Balsam Fir, (Abies balsamea) is a common conifer in northern Michigan. It often grows with Aspen (Populus grandidentata & P. tremuloides), Jack Pine (Pinus banksiana), or Paper Birch (Betula papyrifera). It is also found in White Cedar (Thuja) swamps and bogs. Often the needles form flat branchlets but the needles can encircle a branch, resembling a spruce (Picea) branchlet. When I began to look for spruce trees to photograph I was surprised to find that many of the stands I thought were spruce actually were Balsam Fir with their needles encircling the twigs. Spruces have square needle cross-sections and Balsam Firs have rectangular cross-sections. The needle scar, that is the mark left on the twigs when the needle falls off, is round on the Balsam Fir. Its needles fall and leave a clean branch. Spruces leave rough projections along the branchlets after the needles fall. Balsam Firs tend to hold their dead needles on older branches and spruces shed their needles. Balsam Fir has distinctive pitch filled pockets under the surface of its bark.

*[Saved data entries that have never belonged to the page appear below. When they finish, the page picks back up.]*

(* ===== verification/StatsBench.v ===== *)
(** * StatsBench: the benchmark of the statistics

    [tools/benchmark_stats.cc]: simulated calls, each stage under a [ScopedTimer] of
    [RuntimeStats], from eight threads, and the report. The draws of <random> are those
    of [QpsBench]'s [Random]; the clock is a function of how often it has been read. *)

From S2P Require Import Prelude CppString MiniMains Threads Doubles StdSort OStream Logger Stages RuntimeStats StatsReport QpsMonitor QpsStats QpsBench.

Section Bench.
Context `{Random}.

(** ** LatencySimulator *)

(** [std::abs(d(gen_))]. *)
Definition sample (d : dist) (g : rng) : double * rng :=
  let '(x, g) := rng_draw d g in (d_abs x, g).

Definition ZkQuery (cache_hit : bool) : rng -> double * rng :=
  sample (if cache_hit then cache_dist else zk_dist).
Definition LoadBalance : rng -> double * rng := sample lb_dist.
Definition Connect : rng -> double * rng := sample conn_dist.
Definition SerializeReq : rng -> double * rng := sample ser_dist.
Definition EncodeReq : rng -> double * rng := sample enc_dist.
Definition DecodeRes : rng -> double * rng := sample dec_dist.
Definition DeserializeRes : rng -> double * rng := sample des_dist.

Definition longTail (g : rng) : double * rng :=
  let '(trigger, g) := rng_draw tail_trigger g in
  if d_lt trigger (d_dec 3 2) then rng_draw tail_dist g else (d_zero, g).
(** The order of the two draws is the compiler's choice; here it is that of the text. *)
Definition NetIO (g : rng) : double * rng :=
  let '(x, g) := sample net_dist g in
  let '(tail, g) := longTail g in
  (d_add x tail, g).

(** ** SimulateRpcCall *)

Context (clock : nat -> Z).

(** The generator and the number of readings of the clock. *)
Record SimState := mk_SimState { sim_gen : rng; ticks : nat }.

(** One block: a timer for [stage], a draw, a sleep of that many milliseconds, and the
    timer's destructor, which records. The result is the record. *)
Definition timed (stage : Stage) (draw : rng -> double * rng) (s : SimState) :
    outcome (list (Stage * double) * SimState) :=
  let t := mk_ScopedTimer stage (clock (ticks s)) in
  let '(ms, g) := draw (sim_gen s) in
  _ ← to_llong (d_mul ms million);
  mret ([(stage, elapsed_ms (start_ns t) (clock (S (ticks s))))], mk_SimState g (S (S (ticks s)))).

Fixpoint timed_all (blocks : list (Stage * (rng -> double * rng))) (s : SimState) :
    outcome (list (Stage * double) * SimState) :=
  match blocks with
  | [] => mret ([], s)
  | (stage, draw) :: blocks =>
      '(r, s) ← timed stage draw s;
      '(rest, s) ← timed_all blocks s;
      mret (r ++ rest, s)
  end.

(** The eight stages; the connection only when nothing is cached yet. *)
Definition SimulateRpcCall (call_id : Z) (s : SimState) : outcome (list (Stage * double) * SimState) :=
  let cache_hit := call_id >? 0 in
  timed_all
    ([(ZK_QUERY, ZkQuery cache_hit); (LOAD_BALANCE, LoadBalance)] ++
     (if negb cache_hit then [(CONNECT, Connect)] else []) ++
     [(SERIALIZE_REQ, SerializeReq); (ENCODE_REQ, EncodeReq); (NET_IO, NetIO);
      (DECODE_RES, DecodeRes); (DESERIALIZE_RES, DeserializeRes)]) s.

(** ** WorkerThread *)

(** What a thread does to what it shares: a record of [RuntimeStats], a count of
    [total_calls]. *)
Inductive stats_act := ARecord (call : Stage * double) | ACalled.

(** The calls from number [i] on, each under a timer for TOTAL. *)
Fixpoint calls_from (calls : nat) (i : Z) (s : SimState) : outcome (list stats_act) :=
  match calls with
  | O => mret []
  | S calls =>
      let t := mk_ScopedTimer TOTAL (clock (ticks s)) in
      '(records, s) ← SimulateRpcCall i (mk_SimState (sim_gen s) (S (ticks s)));
      let total := (TOTAL, elapsed_ms (start_ns t) (clock (ticks s))) in
      rest ← calls_from calls (i + 1) (mk_SimState (sim_gen s) (S (ticks s)));
      mret ((ARecord <$> records) ++ [ACalled; ARecord total] ++ rest)
  end.

Definition WorkerThread (thread_id calls_per_thread : Z) : outcome (list stats_act) :=
  calls_from (Z.to_nat calls_per_thread) 0 (mk_SimState (rng_seed (42 + thread_id * 1000)) 0).

End Bench.

(** ** main *)

(** The shared state: the statistics, as long as every conversion in [Record] was
    defined, and the counter. *)
Record StatsShared := mk_StatsShared { the_stats : outcome RuntimeStats; total_calls : Z }.

Definition stats_do (a : stats_act) (s : StatsShared) : StatsShared :=
  match a with
  | ARecord call => {| s with the_stats := st ← the_stats s; Record_ st call.1 call.2 |}
  | ACalled => {| s with total_calls := i64 (total_calls s + 1) |}
  end.

Definition kThreads : Z := 8.
Definition kCallsPerThread : Z := 1250.

Definition head_items : list item :=
  [endline; txt "=== XRPC RuntimeStats Benchmark ==="; endline;
   txt "Threads: "; Int kThreads; txt " | Calls per thread: "; Int kCallsPerThread;
   txt " | Total: "; Int (kThreads * kCallsPerThread); endline;
   txt "Latency model: Normal distribution + 3% long-tail spikes"; endline; endline].

Definition summary_items (total : Z) (elapsed : double) (throughput : Z) : list item :=
  [endline; txt "=== Benchmark Complete ==="; endline;
   txt "Total calls: "; Int total; endline;
   txt "Elapsed: "; Dbl elapsed; txt "s"; endline;
   txt "Throughput: "; Int throughput; txt " calls/s"; endline; endline].

(** A run of the threads, each with its own readings of the clock. *)
Definition stats_run `{Random} (threads calls : Z) (clocks : nat -> nat -> Z) (sh : StatsShared) : Prop :=
  exists ops, length ops = Z.to_nat threads /\
    (forall i l, ops !! i = Some l -> WorkerThread (clocks i) (Z.of_nat i) calls = Returns l) /\
    runs_to stats_do ops (mk_StatsShared (Returns RuntimeStats_new) 0) sh.

Inductive stats_main `{Random} `{StdSort} (clocks : nat -> nat -> Z) (start end_ : Z) :
    list item -> list LogLine -> Prop :=
| a_stats_main sh stats throughput report :
    stats_run kThreads kCallsPerThread clocks sh -> the_stats sh = Returns stats ->
    to_llong (d_div (d_of_Z (total_calls sh)) (chrono_s (end_ - start))) = Returns throughput ->
    PrintDetailedReport stats = Returns report ->
    stats_main clocks start end_
      (head_items ++ summary_items (total_calls sh) (chrono_s (end_ - start)) throughput) report.

(** ** How often each stage is recorded *)

Definition record_of (i : Stage) (a : stats_act) : Z :=
  match a with ARecord call => stage_is i call.1 | ACalled => 0 end.
Definition called_of (a : stats_act) : Z := match a with ACalled => 1 | _ => 0 end.

(** A record whose conversions are not defined is never recovered from. *)
Lemma acts_undefined l : forall sh s',
  (forall s, the_stats sh <> Returns s) -> the_stats (acts stats_do l sh) <> Returns s'.
Proof.
  induction l as [|a l IH]; intros sh s' Hs; [apply Hs|]. apply (IH (stats_do a sh)).
  destruct a as [call|]; [|done]. intros s. cbn.
  destruct (the_stats sh) as [s0| | | |] eqn:E; try done. by destruct (Hs s0).
Qed.

(** After any operations, when every conversion was defined. *)
Lemma acts_count l i : forall sh s s',
  the_stats sh = Returns s -> the_stats (acts stats_do l sh) = Returns s' -> i64_ok (count_at i s) ->
  count_at i s' = i64 (count_at i s + sum_by (record_of i) l).
Proof.
  induction l as [|a l IH]; intros sh s s' Hs Hs' Hi.
  { cbn in Hs'. rewrite Hs in Hs'. injection Hs' as <-. by rewrite Z.add_0_r, i64_small. }
  change (acts stats_do (a :: l) sh) with (acts stats_do l (stats_do a sh)) in Hs'.
  rewrite sum_by_cons. destruct (the_stats (stats_do a sh)) as [s1| | | |] eqn:E1;
    try (exfalso; eapply (acts_undefined l (stats_do a sh)); [|exact Hs']; intros ?; by rewrite E1).
  assert (count_at i s1 = i64 (count_at i s + record_of i a)) as Hc.
  { destruct a as [[stage d]|]; cbn in E1; rewrite Hs in E1.
    - by apply (record_count s stage d).
    - injection E1 as <-. cbn. by rewrite Z.add_0_r, i64_small. }
  rewrite (IH _ s1 s' E1 Hs') by (rewrite Hc; apply i64_ok_i64).
  rewrite Hc, i64_add. f_equal. lia.
Qed.

(** ** What a thread records *)

Definition stage_share (i : Stage) (calls : Z) : Z :=
  match i with CONNECT => Z.min 1 calls | _ => calls end.

Section Worker.
Context `{Random} (clock : nat -> Z).

Lemma timed_all_stages blocks : forall s rs s',
  timed_all clock blocks s = Returns (rs, s') -> fst <$> rs = fst <$> blocks.
Proof.
  induction blocks as [|[stage draw] blocks IH]; intros s rs s'; cbn [timed_all]; [by intros [= <- _]|].
  unfold timed. destruct (draw (sim_gen s)) as [ms g]. destruct (to_llong (d_mul ms million)); try done.
  cbn [mbind outcome_bind mret outcome_ret]. destruct (timed_all clock blocks _) as [[rest s2]| | | |] eqn:E; try done.
  cbn [mbind outcome_bind mret outcome_ret]. intros [= <- _]. cbn. f_equal. by eapply IH.
Qed.

Lemma records_of_stages i rs :
  sum_by (record_of i) (ARecord <$> rs) = sum_by (stage_is i) (fst <$> rs).
Proof. induction rs as [|r rs IH]; [done|]. cbn [fmap list_fmap]. rewrite !sum_by_cons, IH. done. Qed.

Lemma called_of_records rs : sum_by called_of (ARecord <$> rs) = 0.
Proof. induction rs as [|r rs IH]; [done|]. cbn [fmap list_fmap]. rewrite sum_by_cons, IH. done. Qed.

(** A call records every stage once, the connection only if it is the first. *)
Lemma call_records i id s rs s' :
  SimulateRpcCall clock id s = Returns (rs, s') ->
  sum_by (record_of i) (ARecord <$> rs) =
    match i with TOTAL => 0 | CONNECT => if id >? 0 then 0 else 1 | _ => 1 end.
Proof.
  intros Hr%timed_all_stages. rewrite records_of_stages, Hr. by destruct (id >? 0), i.
Qed.

Lemma calls_from_records i n : forall k s l,
  0 <= k -> calls_from clock n k s = Returns l ->
  sum_by (record_of i) l =
    match i with CONNECT => if k =? 0 then Z.min 1 (Z.of_nat n) else 0 | _ => Z.of_nat n end /\
  sum_by called_of l = Z.of_nat n.
Proof.
  induction n as [|n IH]; intros k s l Hk; cbn [calls_from].
  { intros [= <-]. destruct i; try done. by case_if. }
  destruct (SimulateRpcCall clock k _) as [[rs s1]| | | |] eqn:Er; try done. cbn [mbind outcome_bind].
  destruct (calls_from clock n (k + 1) _) as [rest| | | |] eqn:El; try done.
  cbn [mbind outcome_bind mret outcome_ret]. intros Hl. injection Hl as <-.
  destruct (IH (k + 1) _ _ ltac:(lia) El) as [I1 I2]. apply (call_records i) in Er.
  rewrite !sum_by_app, !sum_by_cons, I1, I2, Er, called_of_records. rewrite Nat2Z.inj_succ.
  replace (k + 1 =? 0) with false by lia. split; [|cbn; lia].
  cbn [record_of fst]. assert (0 <= Z.of_nat n) by lia.
  unfold stage_is. destruct i; case_decide; try done; try lia.
  destruct (k >? 0) eqn:Ek, (k =? 0) eqn:E0; zbool; lia.
Qed.

Lemma worker_records i id calls l :
  0 <= calls -> WorkerThread clock id calls = Returns l ->
  sum_by (record_of i) l = stage_share i calls /\ sum_by called_of l = calls.
Proof.
  intros Hc Hl. apply (calls_from_records i) in Hl as [H1 H2]; [|lia].
  rewrite Z2Nat.id in * by lia. split; [|done]. rewrite H1. by destruct i.
Qed.

End Worker.

(** C40. The report's counts. In every run that returns, whatever the interleaving of the
    threads, [total_calls] is threads times calls and so is the count of every stage,
    except that of CONNECT: one per thread that made a call. *)
Theorem stats_run_counts `{Random} threads calls clocks sh stats :
  0 <= threads < 2 ^ 31 -> 0 <= calls < 2 ^ 31 ->
  stats_run threads calls clocks sh -> the_stats sh = Returns stats ->
  total_calls sh = threads * calls /\
  forall i, count_at i stats = threads * stage_share i calls.
Proof.
  intros Ht Hc (ops & Hl & Hw & Hr) Hs.
  assert (forall i, Forall (fun l => sum_by (record_of i) l = stage_share i calls) ops) as Hrec.
  { intros i. apply Forall_lookup. intros j l Hj. by apply (worker_records (clocks j) i (Z.of_nat j) calls l); [lia|apply Hw]. }
  assert (Forall (fun l => sum_by called_of l = calls) ops) as Hcall.
  { apply Forall_lookup. intros j l Hj. by apply (worker_records (clocks j) TOTAL (Z.of_nat j) calls l); [lia|apply Hw]. }
  assert (zlen ops = threads) as Hlen by lia.
  split.
  - rewrite (runs_to_sum_i64 stats_do total_calls called_of ops (mk_StatsShared (Returns RuntimeStats_new) 0) sh);
      [|intros [|] ? ?; cbn; rewrite ?Z.add_0_r; first [done|by rewrite i64_small]|by unfold i64_ok|done].
    rewrite (sum_by_const _ _ _ Hcall), Hlen. cbn [total_calls]. rewrite Z.add_0_l, i64_small; [done|].
    unfold i64_ok. nia.
  - intros i. apply runs_to_acts in Hr as (l & -> & Hp).
    rewrite (acts_count l i (mk_StatsShared (Returns RuntimeStats_new) 0) RuntimeStats_new stats eq_refl Hs).
    2: { destruct i; vm_compute; split; congruence. }
    rewrite (sum_by_perm _ _ _ Hp), sum_by_concat, (sum_by_const _ _ _ (Hrec i)), Hlen.
    replace (count_at i RuntimeStats_new) with 0 by (by destruct i).
    rewrite Z.add_0_l, i64_small; [done|]. unfold i64_ok, stage_share. destruct i; nia.
Qed.

(** ** Witnesses *)

Section StatsBenchWitnesses.
#[local] Existing Instance demo_random.

(** The clock advances a millisecond with each reading. *)
Definition demo_clocks (_ k : nat) : Z := 1000000 * Z.of_nat k.
Definition demo_stats_ops : list (list stats_act) :=
  (fun i => match WorkerThread (demo_clocks i) (Z.of_nat i) 2 with Returns l => l | _ => [] end) <$> [0%nat; 1%nat].

(** Two threads of two calls. *)
Lemma stats_run_counts_witness :
  exists sh stats, stats_run 2 2 demo_clocks sh /\ the_stats sh = Returns stats /\
    total_calls sh = 4 /\ forall i, count_at i stats = 2 * stage_share i 2.
Proof.
  set (sh := acts stats_do (concat demo_stats_ops) (mk_StatsShared (Returns RuntimeStats_new) 0)).
  assert (match the_stats sh with Returns _ => true | _ => false end = true) as Hdef
    by (vm_compute; reflexivity).
  destruct (the_stats sh) as [stats| | | |] eqn:E; try discriminate Hdef.
  assert (stats_run 2 2 demo_clocks sh) as Hrun.
  { exists demo_stats_ops. split; [reflexivity|]. split; [|apply sequential_run].
    intros [|[|i]] l Hi; vm_compute in Hi; [| |discriminate Hi]; injection Hi as <-; vm_compute; reflexivity. }
  exists sh, stats. split; [exact Hrun|]. split; [exact E|].
  exact (stats_run_counts 2 2 demo_clocks sh stats ltac:(lia) ltac:(lia) Hrun E).
Defined.

End StatsBenchWitnesses.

Although I spend much of my field time in the range of Balsam Fir, I seldom see it producing cones. Perhaps they are produced at the tops of tall firs and I miss them. The cones fall apart, dehisce is the technical term, while still attached to the branches, so no cones fall to the forest floor. I often see seedling Balsam Firs so they must be producing cones.
Eastern Hemlock (Tsuga canadensis) is common north of Bay City and rarer in southern Michigan where it will grow in a protected hollow or ravine. In the north, it will grow with hardwood trees, White Pine, or in pure stands. Hartwick Pines State Park has an elevated, barrier free, “treetop” walkway leading into its Forest Center. The walkway leads through a nice Hemlock and American Beech (Fagus grandifolia) woods. I enjoy walking through the treetops and peering into the canopy. I photographed the Hemlock cones from this platform.
The needles are short, normally less than 13mm (1/2 inch), blunt, with a few teeth toward the tip. They are dark green above and have a white stripe on the lower surface. The white stripe is actually composed of minute openings in the leaf called stomata. These openings allow the plant to “breath.” Hemlocks also have needles that lay on the twig, with their lower surface pointing up. The needles appear to occur in flattened clusters but actually are produced from around the twig. The leaves bend, giving the branch its characteristic flattened look.